▶ TASK PROMPT
Please repeat exactly the lines below from the one containing "Definition agentTaskStepNameToTask (value" down to the one containing "TASK_TYPE_MIGRATE); (TypeDNSUpdate, TASK_TYPE_DNS_UPDATE);", both included, and nothing else.

▶ EXTRACTED INFORMATION
Inductive ProtoTaskStepName : Type :=
| TASK_STEP_NAME_UNSPECIFIED | TASK_STEP_NAME_RENDER | TASK_STEP_NAME_PULL
| TASK_STEP_NAME_BACKUP | TASK_STEP_NAME_COMPOSE_DOWN | TASK_STEP_NAME_COMPOSE_UP
| TASK_STEP_NAME_TRANSFER | TASK_STEP_NAME_RESTORE | TASK_STEP_NAME_DNS_UPDATE
| TASK_STEP_NAME_CLOUDFLARE_TUNNEL_SYNC | TASK_STEP_NAME_CADDY_SYNC
| TASK_STEP_NAME_CADDY_RELOAD | TASK_STEP_NAME_IMAGE_CHECK | TASK_STEP_NAME_INIT
| TASK_STEP_NAME_PRUNE | TASK_STEP_NAME_AWAITING_CONFIRMATION | TASK_STEP_NAME_PERSIST_REPO
| TASK_STEP_NAME_FINALIZE | TASK_STEP_NAME_DOCKER_START | TASK_STEP_NAME_DOCKER_STOP
| TASK_STEP_NAME_DOCKER_RESTART | TASK_STEP_NAME_DOCKER_REMOVE.
#[export] Instance ProtoTaskStepName_eq_dec : EqDecision ProtoTaskStepName.
Proof. solve_decision. Defined.

Inductive TaskConfirmationDecision : Type :=
| TASK_CONFIRMATION_DECISION_UNSPECIFIED | TASK_CONFIRMATION_DECISION_APPROVE
| TASK_CONFIRMATION_DECISION_REJECT.
#[export] Instance TaskConfirmationDecision_eq_dec : EqDecision TaskConfirmationDecision.
Proof. solve_decision. Defined.

(** ** The translations of the agent *)
Module AgentProto.
Definition types : list (string * AgentTaskType) :=
  [(TypeDeploy, AGENT_TASK_TYPE_DEPLOY); (TypeStop, AGENT_TASK_TYPE_STOP);
   (TypeRestart, AGENT_TASK_TYPE_RESTART); (TypeUpdate, AGENT_TASK_TYPE_UPDATE);
   (TypeBackup, AGENT_TASK_TYPE_BACKUP); (TypeRestore, AGENT_TASK_TYPE_RESTORE);
   (TypeMigrate, AGENT_TASK_TYPE_MIGRATE); (TypeDNSUpdate, AGENT_TASK_TYPE_DNS_UPDATE);
   (TypeCloudflareTunnelSync, AGENT_TASK_TYPE_CLOUDFLARE_TUNNEL_SYNC);
   (TypeCaddySync, AGENT_TASK_TYPE_CADDY_SYNC);
   (TypeCaddyReload, AGENT_TASK_TYPE_CADDY_RELOAD);
   (TypeImageCheck, AGENT_TASK_TYPE_IMAGE_CHECK); (TypePrune, AGENT_TASK_TYPE_PRUNE);
   (TypeRusticInit, AGENT_TASK_TYPE_RUSTIC_INIT);
   (TypeRusticForget, AGENT_TASK_TYPE_RUSTIC_FORGET);
   (TypeRusticPrune, AGENT_TASK_TYPE_RUSTIC_PRUNE);
   (TypeDockerStart, AGENT_TASK_TYPE_DOCKER_START);
   (TypeDockerStop, AGENT_TASK_TYPE_DOCKER_STOP);
   (TypeDockerRestart, AGENT_TASK_TYPE_DOCKER_RESTART);
   (TypeDockerRemoveContainer, AGENT_TASK_TYPE_DOCKER_REMOVE_CONTAINER);
   (TypeDockerRemoveNetwork, AGENT_TASK_TYPE_DOCKER_REMOVE_NETWORK);
   (TypeDockerRemoveVolume, AGENT_TASK_TYPE_DOCKER_REMOVE_VOLUME);
   (TypeDockerRemoveImage, AGENT_TASK_TYPE_DOCKER_REMOVE_IMAGE)].
Definition protoAgentTaskType (value : string) : AgentTaskType :=
  switch value types AGENT_TASK_TYPE_UNSPECIFIED.

Definition statuses : list (string * AgentTaskStatus) :=
  [(StatusPending, AGENT_TASK_STATUS_PENDING); (StatusRunning, AGENT_TASK_STATUS_RUNNING);
   (StatusAwaitingConfirmation, AGENT_TASK_STATUS_AWAITING_CONFIRMATION);
   (StatusSucceeded, AGENT_TASK_STATUS_SUCCEEDED); (StatusFailed, AGENT_TASK_STATUS_FAILED);
   (StatusCancelled, AGENT_TASK_STATUS_CANCELLED)].
Definition protoAgentTaskStatus (value : string) : AgentTaskStatus :=
  switch value statuses AGENT_TASK_STATUS_UNSPECIFIED.
Definition status_texts : list (AgentTaskStatus * string) :=
  [(AGENT_TASK_STATUS_PENDING, StatusPending); (AGENT_TASK_STATUS_RUNNING, StatusRunning);
   (AGENT_TASK_STATUS_AWAITING_CONFIRMATION, StatusAwaitingConfirmation);
   (AGENT_TASK_STATUS_SUCCEEDED, StatusSucceeded); (AGENT_TASK_STATUS_FAILED, StatusFailed);
   (AGENT_TASK_STATUS_CANCELLED, StatusCancelled)].
Definition agentTaskStatusText (value : AgentTaskStatus) : string :=
  switch value status_texts "".

Definition step_names : list (string * AgentTaskStepName) :=
  [(StepRender, AGENT_TASK_STEP_NAME_RENDER); (StepPull, AGENT_TASK_STEP_NAME_PULL);
   (StepBackup, AGENT_TASK_STEP_NAME_BACKUP);
   (StepComposeDown, AGENT_TASK_STEP_NAME_COMPOSE_DOWN);
   (StepComposeUp, AGENT_TASK_STEP_NAME_COMPOSE_UP);
   (StepTransfer, AGENT_TASK_STEP_NAME_TRANSFER); (StepRestore, AGENT_TASK_STEP_NAME_RESTORE);
   (StepDNSUpdate, AGENT_TASK_STEP_NAME_DNS_UPDATE);
   (StepCloudflareTunnelSync, AGENT_TASK_STEP_NAME_CLOUDFLARE_TUNNEL_SYNC);
   (StepCaddySync, AGENT_TASK_STEP_NAME_CADDY_SYNC);
   (StepCaddyReload, AGENT_TASK_STEP_NAME_CADDY_RELOAD);
   (StepImageCheck, AGENT_TASK_STEP_NAME_IMAGE_CHECK); (StepInit, AGENT_TASK_STEP_NAME_INIT);
   (StepPrune, AGENT_TASK_STEP_NAME_PRUNE);
   (StepAwaitingConfirmation, AGENT_TASK_STEP_NAME_AWAITING_CONFIRMATION);
   (StepPersistRepo, AGENT_TASK_STEP_NAME_PERSIST_REPO);
   (StepFinalize, AGENT_TASK_STEP_NAME_FINALIZE);
   (StepDockerStart, AGENT_TASK_STEP_NAME_DOCKER_START);
   (StepDockerStop, AGENT_TASK_STEP_NAME_DOCKER_STOP);
   (StepDockerRestart, AGENT_TASK_STEP_NAME_DOCKER_RESTART);
   (StepDockerRemove, AGENT_TASK_STEP_NAME_DOCKER_REMOVE)].
Definition protoAgentTaskStepName (value : string) : AgentTaskStepName :=
  switch value step_names AGENT_TASK_STEP_NAME_UNSPECIFIED.
Definition task_step_names : list (AgentTaskStepName * string) :=
  [(AGENT_TASK_STEP_NAME_RENDER, StepRender); (AGENT_TASK_STEP_NAME_PULL, StepPull);
   (AGENT_TASK_STEP_NAME_BACKUP, StepBackup);
   (AGENT_TASK_STEP_NAME_COMPOSE_DOWN, StepComposeDown);
   (AGENT_TASK_STEP_NAME_COMPOSE_UP, StepComposeUp);
   (AGENT_TASK_STEP_NAME_TRANSFER, StepTransfer); (AGENT_TASK_STEP_NAME_RESTORE, StepRestore);
   (AGENT_TASK_STEP_NAME_DNS_UPDATE, StepDNSUpdate);
   (AGENT_TASK_STEP_NAME_CLOUDFLARE_TUNNEL_SYNC, StepCloudflareTunnelSync);
   (AGENT_TASK_STEP_NAME_CADDY_SYNC, StepCaddySync);
   (AGENT_TASK_STEP_NAME_CADDY_RELOAD, StepCaddyReload);
   (AGENT_TASK_STEP_NAME_IMAGE_CHECK, StepImageCheck); (AGENT_TASK_STEP_NAME_INIT, StepInit);
   (AGENT_TASK_STEP_NAME_PRUNE, StepPrune);
   (AGENT_TASK_STEP_NAME_AWAITING_CONFIRMATION, StepAwaitingConfirmation);
   (AGENT_TASK_STEP_NAME_PERSIST_REPO, StepPersistRepo);
   (AGENT_TASK_STEP_NAME_FINALIZE, StepFinalize);
   (AGENT_TASK_STEP_NAME_DOCKER_START, StepDockerStart);
   (AGENT_TASK_STEP_NAME_DOCKER_STOP, StepDockerStop);
   (AGENT_TASK_STEP_NAME_DOCKER_RESTART, StepDockerRestart);
   (AGENT_TASK_STEP_NAME_DOCKER_REMOVE, StepDockerRemove)].
Definition agentTaskStepNameToTask (value : AgentTaskStepName) : string :=
  switch value task_step_names "".
End AgentProto.

(** ** The translations of the controller *)
Module ControllerProto.
Definition types : list (string * ProtoTaskType) :=
  [(TypeDeploy, TASK_TYPE_DEPLOY); (TypeStop, TASK_TYPE_STOP);
   (TypeRestart, TASK_TYPE_RESTART); (TypeUpdate, TASK_TYPE_UPDATE);
   (TypeBackup, TASK_TYPE_BACKUP); (TypeRestore, TASK_TYPE_RESTORE);
   (TypeMigrate, TASK_TYPE_MIGRATE); (TypeDNSUpdate, TASK_TYPE_DNS_UPDATE);
   (TypeCloudflareTunnelSync, TASK_TYPE_CLOUDFLARE_TUNNEL_SYNC);
   (TypeCaddySync, TASK_TYPE_CADDY_SYNC); (TypeCaddyReload, TASK_TYPE_CADDY_RELOAD);
   (TypeImageCheck, TASK_TYPE_IMAGE_CHECK); (TypePrune, TASK_TYPE_PRUNE);
   (TypeRusticInit, TASK_TYPE_RUSTIC_INIT); (TypeRusticForget, TASK_TYPE_RUSTIC_FORGET);
   (TypeRusticPrune, TASK_TYPE_RUSTIC_PRUNE); (TypeDockerStart, TASK_TYPE_DOCKER_START);
   (TypeDockerStop, TASK_TYPE_DOCKER_STOP); (TypeDockerRestart, TASK_TYPE_DOCKER_RESTART);
   (TypeDockerRemoveContainer, TASK_TYPE_DOCKER_REMOVE_CONTAINER);
   (TypeDockerRemoveNetwork, TASK_TYPE_DOCKER_REMOVE_NETWORK);
   (TypeDockerRemoveVolume, TASK_TYPE_DOCKER_REMOVE_VOLUME);
   (TypeDockerRemoveImage, TASK_TYPE_DOCKER_REMOVE_IMAGE);
   (TypeMigrateRollback, TASK_TYPE_MIGRATE_ROLLBACK)].
Definition protoTaskType (value : string) : ProtoTaskType := switch value types TASK_TYPE_UNSPECIFIED.

Definition statuses : list (string * ProtoTaskStatus) :=
  [(StatusPending, TASK_STATUS_PENDING); (StatusRunning, TASK_STATUS_RUNNING);
   (StatusAwaitingConfirmation, TASK_STATUS_AWAITING_CONFIRMATION);
   (StatusSucceeded, TASK_STATUS_SUCCEEDED); (StatusFailed, TASK_STATUS_FAILED);
   (StatusCancelled, TASK_STATUS_CANCELLED)].
Definition protoTaskStatus (value : string) : ProtoTaskStatus := switch value statuses TASK_STATUS_UNSPECIFIED.

Definition sources : list (string * ProtoTaskSource) :=
  [(SourceWeb, TASK_SOURCE_WEB); (SourceCLI, TASK_SOURCE_CLI);
   (SourceOthers, TASK_SOURCE_OTHERS); (SourceSchedule, TASK_SOURCE_SCHEDULE);
   (SourceSystem, TASK_SOURCE_SYSTEM); (SourceAutoDeploy, TASK_SOURCE_AUTO_DEPLOY)].
Definition protoTaskSource (value : string) : ProtoTaskSource := switch value sources TASK_SOURCE_UNSPECIFIED.

Definition step_names : list (string * ProtoTaskStepName) :=
  [(StepRender, TASK_STEP_NAME_RENDER); (StepPull, TASK_STEP_NAME_PULL);
   (StepBackup, TASK_STEP_NAME_BACKUP); (StepComposeDown, TASK_STEP_NAME_COMPOSE_DOWN);
   (StepComposeUp, TASK_STEP_NAME_COMPOSE_UP); (StepTransfer, TASK_STEP_NAME_TRANSFER);
   (StepRestore, TASK_STEP_NAME_RESTORE); (StepDNSUpdate, TASK_STEP_NAME_DNS_UPDATE);
   (StepCloudflareTunnelSync, TASK_STEP_NAME_CLOUDFLARE_TUNNEL_SYNC);
   (StepCaddySync, TASK_STEP_NAME_CADDY_SYNC); (StepCaddyReload, TASK_STEP_NAME_CADDY_RELOAD);
   (StepImageCheck, TASK_STEP_NAME_IMAGE_CHECK); (StepInit, TASK_STEP_NAME_INIT);
   (StepPrune, TASK_STEP_NAME_PRUNE);
   (StepAwaitingConfirmation, TASK_STEP_NAME_AWAITING_CONFIRMATION);
   (StepPersistRepo, TASK_STEP_NAME_PERSIST_REPO); (StepFinalize, TASK_STEP_NAME_FINALIZE);
   (StepDockerStart, TASK_STEP_NAME_DOCKER_START);
   (StepDockerStop, TASK_STEP_NAME_DOCKER_STOP);
   (StepDockerRestart, TASK_STEP_NAME_DOCKER_RESTART);
   (StepDockerRemove, TASK_STEP_NAME_DOCKER_REMOVE)].
Definition protoTaskStepName (value : string) : ProtoTaskStepName := switch value step_names TASK_STEP_NAME_UNSPECIFIED.

Definition task_statuses_of : list (ProtoTaskStatus * string) :=
  [(TASK_STATUS_PENDING, StatusPending); (TASK_STATUS_RUNNING, StatusRunning);
   (TASK_STATUS_AWAITING_CONFIRMATION, StatusAwaitingConfirmation);
   (TASK_STATUS_SUCCEEDED, StatusSucceeded); (TASK_STATUS_FAILED, StatusFailed);
   (TASK_STATUS_CANCELLED, StatusCancelled)].
Definition taskStatusFromProto (value : ProtoTaskStatus) : option string :=
  switch value (prod_map id Some <$> task_statuses_of) None.
(* ===== verification/LogStream.v ===== *)
(** * Task logs: src/internal/app/agent/log_stream.go and
    src/internal/app/controller/log_stream.go

    The agent numbers the lines of a task and keeps them until the controller
    confirms them; the controller appends a line when its number is the next
    one and answers with the last number it has.  Streams break, answers get
    lost, a message of a broken stream may reach the controller late, the
    controller restarts: [log_step] is that system.  Retry delays and the
    time a line was sent at are not modelled; a [uint64] is an integer modulo
    2^64. *)
From S2P Require Export AgentApi StoreProtocol.

Definition u64 (z : Z) : Z := z `mod` 2 ^ 64.

(** ** agent/log_stream.go *)
Record UploadRequest := MkUploadRequest {
  ur_TaskId : string;
  ur_ExecutionId : string;
  ur_Seq : Z;
  ur_Content : string;
}.

(** [up_open]: the uploader holds a stream. *)
Record Uploader := MkUploader {
  up_taskID : string;
  up_executionID : string;
  up_nextSeq : Z;
  up_lastConfirmedSeq : Z;
  up_pending : list UploadRequest;
  up_open : bool;
}.

Definition newTaskLogUploader (taskID executionID : string) : Uploader :=
  MkUploader taskID executionID 1 0 [] false.

Definition up_set (next confirmed : Z) (pending : list UploadRequest) (u : Uploader) : Uploader :=
  MkUploader (up_taskID u) (up_executionID u) next confirmed pending (up_open u).
Definition up_set_open (o : bool) (u : Uploader) : Uploader :=
  MkUploader (up_taskID u) (up_executionID u) (up_nextSeq u) (up_lastConfirmedSeq u)
    (up_pending u) o.

(** [Close]: the stream is gone; its errors are not looked at. *)
Definition uploader_close : Uploader → Uploader := up_set_open false.

(** The first half of [Upload]: queue the line under the next number. *)
Definition upload_push (content : string) (u : Uploader) : Uploader :=
  up_set (u64 (up_nextSeq u + 1)) (up_lastConfirmedSeq u)
    (up_pending u ++ [MkUploadRequest (up_taskID u) (up_executionID u) (up_nextSeq u) content]) u.

Definition dropConfirmed (u : Uploader) : Uploader :=
  up_set (up_nextSeq u) (up_lastConfirmedSeq u)
    (filter (λ entry, (up_lastConfirmedSeq u < ur_Seq entry)%Z) (up_pending u)) u.

(** [entry.Seq = lastConfirmedSeq + index + 1] *)
Definition renumber (confirmed : Z) (pending : list UploadRequest) : list UploadRequest :=
  imap (λ index entry, MkUploadRequest (ur_TaskId entry) (ur_ExecutionId entry)
                         (u64 (confirmed + Z.of_nat index + 1)) (ur_Content entry)) pending.

Definition applyAck (current : UploadRequest) (ackTaskId : string) (ackSeq : Z) (u : Uploader)
    : result string (Uploader * bool) :=
  if decide (ackTaskId ≠ "" ∧ ackTaskId ≠ up_taskID u) then Err "unexpected log ack task_id"
  else if decide (ackSeq < up_lastConfirmedSeq u)%Z then
    Ok (up_set (u64 (ackSeq + Z.of_nat (length (up_pending u)) + 1)) ackSeq
          (renumber ackSeq (up_pending u)) u, false)
  else
    let u := dropConfirmed (up_set (up_nextSeq u) ackSeq (up_pending u) u) in
    Ok (u, bool_decide (ur_Seq current ≤ up_lastConfirmedSeq u)%Z).

(** What the network does to one exchange; a reconnection fails when the
    deadline of the upload passes first. *)
Inductive Exchange : Type :=
| SendFailed (reconnected : bool)
| ReceiveFailed (reconnected : bool)
| Received (ackTaskId : string) (ackSeq : Z).

Definition sendPendingLog (x : Exchange) (current : UploadRequest) (u : Uploader)
    : Uploader * result string bool :=
  let u := up_set_open true u in
  match x with
  | SendFailed reconnected | ReceiveFailed reconnected =>
      if reconnected then (up_set_open true (uploader_close u), Ok false)
      else (uploader_close u, Err "context deadline exceeded")
  | Received ackTaskId ackSeq =>
      match applyAck current ackTaskId ackSeq u with
      | Ok (u, confirmed) => (u, Ok confirmed)
      | Err e => (u, Err e)
      end
  end.

(** [None]: the exchanges seen so far leave the loop running. *)
Fixpoint flush (xs : list Exchange) (u : Uploader) : Uploader * option (result string ()) :=
  match up_pending u with
  | [] => (u, Some (Ok ()))
  | current :: _ =>
      match xs with
      | [] => (u, None)
      | x :: xs =>
          match sendPendingLog x current u with
          | (u, Ok _) => flush xs u
          | (u, Err e) => (u, Some (Err e))
          end
      end
  end.

Definition abandonPending (u : Uploader) : Uploader :=
  let u := uploader_close u in
  up_set (u64 (up_lastConfirmedSeq u + 1)) (up_lastConfirmedSeq u) [] u.

Definition Upload (content : string) (xs : list Exchange) (u : Uploader)
    : Uploader * option (result string ()) :=
  if decide (content = "") then (u, Some (Ok ()))
  else match flush xs (upload_push content u) with
       | (u, Some (Err e)) => (abandonPending u, Some (Err e))
       | r => r
       end.

(** ** controller/log_stream.go and tasklog.go *)
Record UploadSession := MkUploadSession {
  us_taskID : string;
  us_executionID : string;
  us_logPath : string;
}.
Definition new_session : UploadSession := MkUploadSession "" "" "".

(** What writing to the file does: everything, or a failure after a part. *)
Inductive AppendIO : Type :=
| Written
| WriteFailed (part : string).

Definition append_chunk (path content : string) (files : gmap string (list string))
    : gmap string (list string) :=
  <[path := default [] (files !! path) ++ [content]]> files.

Definition appendTaskLogRaw (io : AppendIO) (logPath content : string)
    (files : gmap string (list string)) : gmap string (list string) * result string () :=
  if decide (logPath = "" ∨ content = "") then (files, Ok ())
  else match io with
       | Written => (append_chunk logPath content files, Ok ())
       | WriteFailed part =>
           (if decide (part = "") then files else append_chunk logPath part files,
            Err "write task log")
       end.

Section server.
Context `{SQLite} `{ParamsJSON}.

Definition bindTaskLogUploadSession (ctx : Context_) (session : UploadSession)
    (taskID executionID : string) (db : DB) : result ConnectError UploadSession :=
  if decide (us_taskID session = "") then
    result_bind (ensureTaskNodeMatch ctx taskID db) (λ _,
    result_bind (or_not_found (GetTask taskID db)) (λ detail,
    result_bind (ensureCurrentTaskExecution ctx taskID executionID db) (λ _,
    Ok (MkUploadSession taskID executionID (rec_LogPath (td_Record detail))))))
  else if decide (taskID ≠ us_taskID session ∨ executionID ≠ us_executionID session)
  then Err (NewError CodeInvalidArgument "all log events in one stream must use the same task_id and execution_id")
  else Ok session.

(** [recorded]: the UPDATE of the sequence number reaches the database. *)
Definition applyTaskLogUpload (io : AppendIO) (recorded : bool) (session : UploadSession)
    (message : UploadRequest) (s : AgentServer) : AgentServer * result ConnectError Z :=
  let loaded :=
    match as_confirmedBy s !! us_taskID session with
    | Some confirmedSeq => Ok (s, confirmedSeq)
    | None =>
        result_bind (or_code CodeInternal (TaskLogConfirmedSeq (us_taskID session) (as_db s)))
          (λ seq, Ok (as_set_confirmed (<[us_taskID session := seq]> (as_confirmedBy s)) s, seq))
    end in
  match loaded with
  | Err e => (s, Err e)
  | Ok (s, confirmedSeq) =>
      if decide (ur_Seq message ≤ confirmedSeq)%Z then (s, Ok confirmedSeq)
      else if decide (ur_Seq message ≠ u64 (confirmedSeq + 1)) then (s, Ok confirmedSeq)
      else
        let '(files, written) :=
          appendTaskLogRaw io (us_logPath session) (ur_Content message) (as_files s) in
        let s := MkAgentServer (as_db s) (as_confirmedBy s) files in
        match written with
        | Err e => (s, Err (NewError CodeInternal e))
        | Ok _ =>
            let set :=
              if recorded then SetTaskLogConfirmedSeq (us_taskID session) (ur_Seq message) (as_db s)
              else Err (ErrorText "set task log confirmed seq") in
            match set with
            | Err e => (s, Err (StoreFailed CodeInternal e))
            | Ok db =>
                (MkAgentServer db (<[us_taskID session := ur_Seq message]> (as_confirmedBy s))
                   (as_files s), Ok (ur_Seq message))
            end
        end
  end.

(** One turn of the loop of [UploadTaskLogs]. *)
Definition UploadTaskLogs_message (ctx : Context_) (io : AppendIO) (recorded : bool)
    (message : UploadRequest) (session : UploadSession) (s : AgentServer)
    : AgentServer * result ConnectError (UploadSession * Z) :=
  if decide (ur_TaskId message = "") then (s, Err (NewError CodeInvalidArgument "task_id is required"))
  else if decide (ur_Seq message = 0%Z)
  then (s, Err (NewError CodeInvalidArgument "seq must be greater than 0"))
  else match bindTaskLogUploadSession ctx session (ur_TaskId message) (ur_ExecutionId message)
               (as_db s) with
       | Err e => (s, Err e)
       | Ok session =>
           let '(s, confirmed) := applyTaskLogUpload io recorded session message s in
           (s, result_bind confirmed (λ seq, Ok (session, seq)))
       end.

(** The stream: messages are answered one by one until the first error. *)
Fixpoint UploadTaskLogs (ctx : Context_) (messages : list (UploadRequest * (AppendIO * bool)))
    (session : UploadSession) (s : AgentServer) : AgentServer * (list Z * option ConnectError) :=
  match messages with
  | [] => (s, ([], None))
  | (message, (io, recorded)) :: messages =>
      match UploadTaskLogs_message ctx io recorded message session s with
      | (s, Err e) => (s, ([], Some e))
      | (s, Ok (session, seq)) =>
          let '(s, (acks, e)) := UploadTaskLogs ctx messages session s in (s, (seq :: acks, e))
      end
  end.
End server.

▶ EXERCISE RESPONSE
Definition agentTaskStepNameToTask (value : AgentTaskStepName) : string :=
  switch value task_step_names "".
End AgentProto.

(** ** The translations of the controller *)
Module ControllerProto.
Definition types : list (string * ProtoTaskType) :=
  [(TypeDeploy, TASK_TYPE_DEPLOY); (TypeStop, TASK_TYPE_STOP);
   (TypeRestart, TASK_TYPE_RESTART); (TypeUpdate, TASK_TYPE_UPDATE);
   (TypeBackup, TASK_TYPE_BACKUP); (TypeRestore, TASK_TYPE_RESTORE);
   (TypeMigrate, TASK_TYPE_MIGRATE); (TypeDNSUpdate, TASK_TYPE_DNS_UPDATE);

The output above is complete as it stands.